Sweet Cheeks(27)
My God. I know we were young. Know that I did the right thing in chasing my dreams since she was only seventeen and I was nineteen. But how selfish was I to leave without an explanation or a goodbye?
Ass. Hole. Yep. You sure as hell were one, Whitley.
And for that I deserve her understandable caution, every bit of her wrath, and every ounce of her hatred.
I start behind her down the worn path toward the car. Use the sight of her hips swaying to distract me from the memories rushing back.
My mind still runs but turns instead to how this was supposed to be easy. How I was going to come back, convince her to go to the wedding, and do my part to help her show up Mitch. Debt repaid just in time to walk away. Again.
And yet one look at Saylor the other day and I knew it was going to be far from easy. That combination of the fresh-faced girl-next-door I left mixed with the hurt and feistiness I see now, and I can’t help but wonder what if. What if I hadn’t left? And how did my leaving change her life’s path somehow?
Fuck that, Whitley. You did what you had to do. Took advantage of a once-in-a-lifetime opportunity that definitely panned out.
But watching her ahead of me with the hurt in her eyes fresh in my mind, I know this is going to be harder than I expected.
Good thing she rejected the offer.
I have a plan. I have my world. My perfect, chaotic, surreal, fucking awesome world and there’s no room for error. She fits nowhere in it. That’s what I told myself when I left. That’s what I’m standing by now.
I’m just here to repay a debt to Ryder.
Just here to ease the guilt over what I did to her.
So why am I already thinking about the next time I can see her again?
I wanted him to kiss me.
That’s my first thought when I wake up. How standing beneath the tree house with his hands on my hips and the moonlight in his hair in the field we used to play in as kids, I wanted him to kiss me. Lean in and take over. Wash away any of the doubt about why I walked away from Mitch. Rationalize why seeing him again makes me want in ways I shouldn’t want.
And then I move. My head pounds. My mouth’s dry. My hair is matted. And I’m still in last night’s clothes.

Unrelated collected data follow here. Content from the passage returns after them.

Lemma yy_time fuel t rest v :
  time_wf t → yy (S (S (S (S fuel)))) yyc_hour (time_text t ++ String NUL rest) v = finish (set_time t v).
Proof.
  intros (Hh & Hm & Hs & Hz). unfold time_text, set_time. rewrite !string_app_assoc. cbn [String.append].
  rewrite yy_hour by done. destruct (ti_second t) as [p|]; cbn [opt_set].
  - rewrite ?string_app_assoc. cbn [String.append]. rewrite yy_minute_colon by done. destruct (ti_zone t) as [z|]; cbn [opt_set].
    + destruct (zone_sign z (String NUL rest)) as (c & s & E & Hc). rewrite E, yy_second_sign by done. rewrite <- E. by apply yy_zone.
    + by apply yy_second_end.
  - destruct (ti_zone t) as [z|]; cbn [opt_set String.append].
    + destruct (zone_sign z (String NUL rest)) as (c & s & E & Hc). destruct (sign_ends c Hc).
      rewrite E, yy_minute_other by done. rewrite <- E. by apply yy_zone.
    + by rewrite yy_minute_other.
Qed.

(** What follows the weekday, or stands alone. *)
Inductive body := OnDate (d : date_spec) (t : option time_spec) | AtTime (t : time_spec).

Definition body_text (b : body) : string :=
  match b with
  | OnDate d t => date_text d ++ match t with Some t => "-" ++ time_text t | None => "" end
  | AtTime t => time_text t
  end.
Definition body_wf (b : body) : Prop :=
  match b with
  | OnDate d t => date_wf d ∧ match t with Some t => time_wf t | None => True end
  | AtTime t => time_wf t
  end.
Definition set_body (b : body) (v : vars) : vars :=
  match b with
  | OnDate d t => match t with Some t => set_time t (set_date d v) | None => set_date d v end
  | AtTime t => set_time t v
  end.

Lemma yy_body fuel b rest v :
  body_wf b → yy (S (S (S (S (S (S (S fuel))))))) yyc_year (body_text b ++ String NUL rest) v = finish (set_body b v).
Proof.
  destruct b as [[y m d] t|t]; cbn [body_text body_wf set_body].
  - intros [(Hy & Hm & Hd) Ht]. unfold date_text, set_date. cbn [da_year da_month da_day] in *.
    rewrite !string_app_assoc. cbn [String.append]. rewrite yy_year_dash by done.
    rewrite ?string_app_assoc. cbn [String.append]. rewrite yy_month by done.
    destruct t as [t|]; cbn [String.append].
    + rewrite yy_day_dash by done. by apply yy_time.
    + by apply yy_day_end.
  - intros Ht. pose proof (proj1 Ht) as Hh. pose proof (yy_time (S (S fuel)) t rest v Ht) as E. revert E.
    unfold time_text. rewrite !string_app_assoc. cbn [String.append]. intros E. by rewrite yy_year_hour.
Qed.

I want to die. Like throw my head in the toilet, and puke my brains out to make this roiling in my stomach, spinning of my head, and hot flash over my skin type of sick go away.
But I can’t. I think my body wants to punish me for being such an idiot last night. For thinking if I swung my hips enough or flirted with Ryder’s friends more, that it would make Hayes realize what he lost.

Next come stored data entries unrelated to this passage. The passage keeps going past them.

Lemma lower_app a b : lower (a ++ b) = (lower a ++ lower b)%string.
Proof. induction a as [|c a IH]; cbn; [done|by rewrite IH]. Qed.
Lemma lower_length a : String.length (lower a) = String.length a.
Proof. induction a as [|c a IH]; cbn; [done|by rewrite IH]. Qed.

(** ** The names of the days *)

Definition day_names : list (string * Z) :=
  [("mon", 0); ("monday", 0); ("tue", 1); ("tuesday", 1); ("wed", 2); ("wednesday", 2); ("thu", 3); ("thursday", 3);
   ("fri", 4); ("friday", 4); ("sat", 5); ("saturday", 5); ("sun", 6); ("sunday", 6)]%string.
Definition is_day (n : string) (i : Z) : Prop := In (lower n, i) day_names.

(** What can follow the name of a day. *)
Definition after_day (tail : string) : Prop := ∃ c s, tail = String c s ∧ (c = NUL ∨ c = "-"%char ∨ c = "."%char).

Lemma lower_after c s : c = NUL ∨ c = "-"%char ∨ c = "."%char → lower (String c s) = String c (lower s).
Proof. by intros [-> |[-> | ->]]. Qed.

Lemma timer_blind : forallb blind_rule timer_rules = true.
Proof. by vm_compute. Qed.
Lemma weekday1_blind : forallb blind_rule weekday1_rules = true.
Proof. by vm_compute. Qed.
Lemma weekday2_blind : forallb blind_rule weekday2_rules = true.
Proof. by vm_compute. Qed.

A foolish, amateur bullshit move. Like he hasn’t seen that one before from one of the million women who would do just about anything to be a notch on his belt.
And the joke’s on me as I lie in bed while the rest of the night—or what I remember of it—replays through my mind. How right now I probably couldn’t even dry heave if I tried so I can feel better, and yet last night I was able to word vomit every little detail about Mitch to Hayes. How I walked away from a perfectly good relationship and every little girl’s dream wedding. How Mitch invited me to watch him marry his successful, no doubt more-suited match. How I blamed Ryder for taking my RSVP response, twisting it every which way, and then planting the notion that I should attend because my presence might help the shop. All of it, right down to when he asked why I left.
I looked at Mitch and realized he didn’t make me feel how you had, Hayes.
The thought ghosts through my mind and I bolt up in bed. And then I hate myself when the room spins. But even worse is I can’t remember if I finished the thought aloud last night or if I had enough wherewithal to stop myself.
Shit. Shit. Double shit.
The refrain is constant until I remember that I didn’t finish the sentence. That I caught myself before making the monster of all mistakes.
Because that’s not why I didn’t marry Mitch. There was no comparison to Hayes then. Or Hayes now.
And yet as I lie back down to try and combat the drum beating against my temples, I can’t help but recall my first thought this morning: I wanted him to kiss me.
Was that why I walked away from Mitch? Did I subconsciously compare the way both of them made me feel and after seeing Hayes last night—after being reminded of that pulse-pounding, lower-belly ache that he made me feel with just a look my way—is that how I knew?
It’s nonsense. Utter bullshit. There’s no part of Hayes that belongs in my life.
Not his brown eyes or thick lashes.
It had to be the alcohol that made me think that.
Not his Hollywood life and glamorous parties.
It was the tree house. A step back in time to when the only things we knew about life was that it was simple and our lives revolved around each other.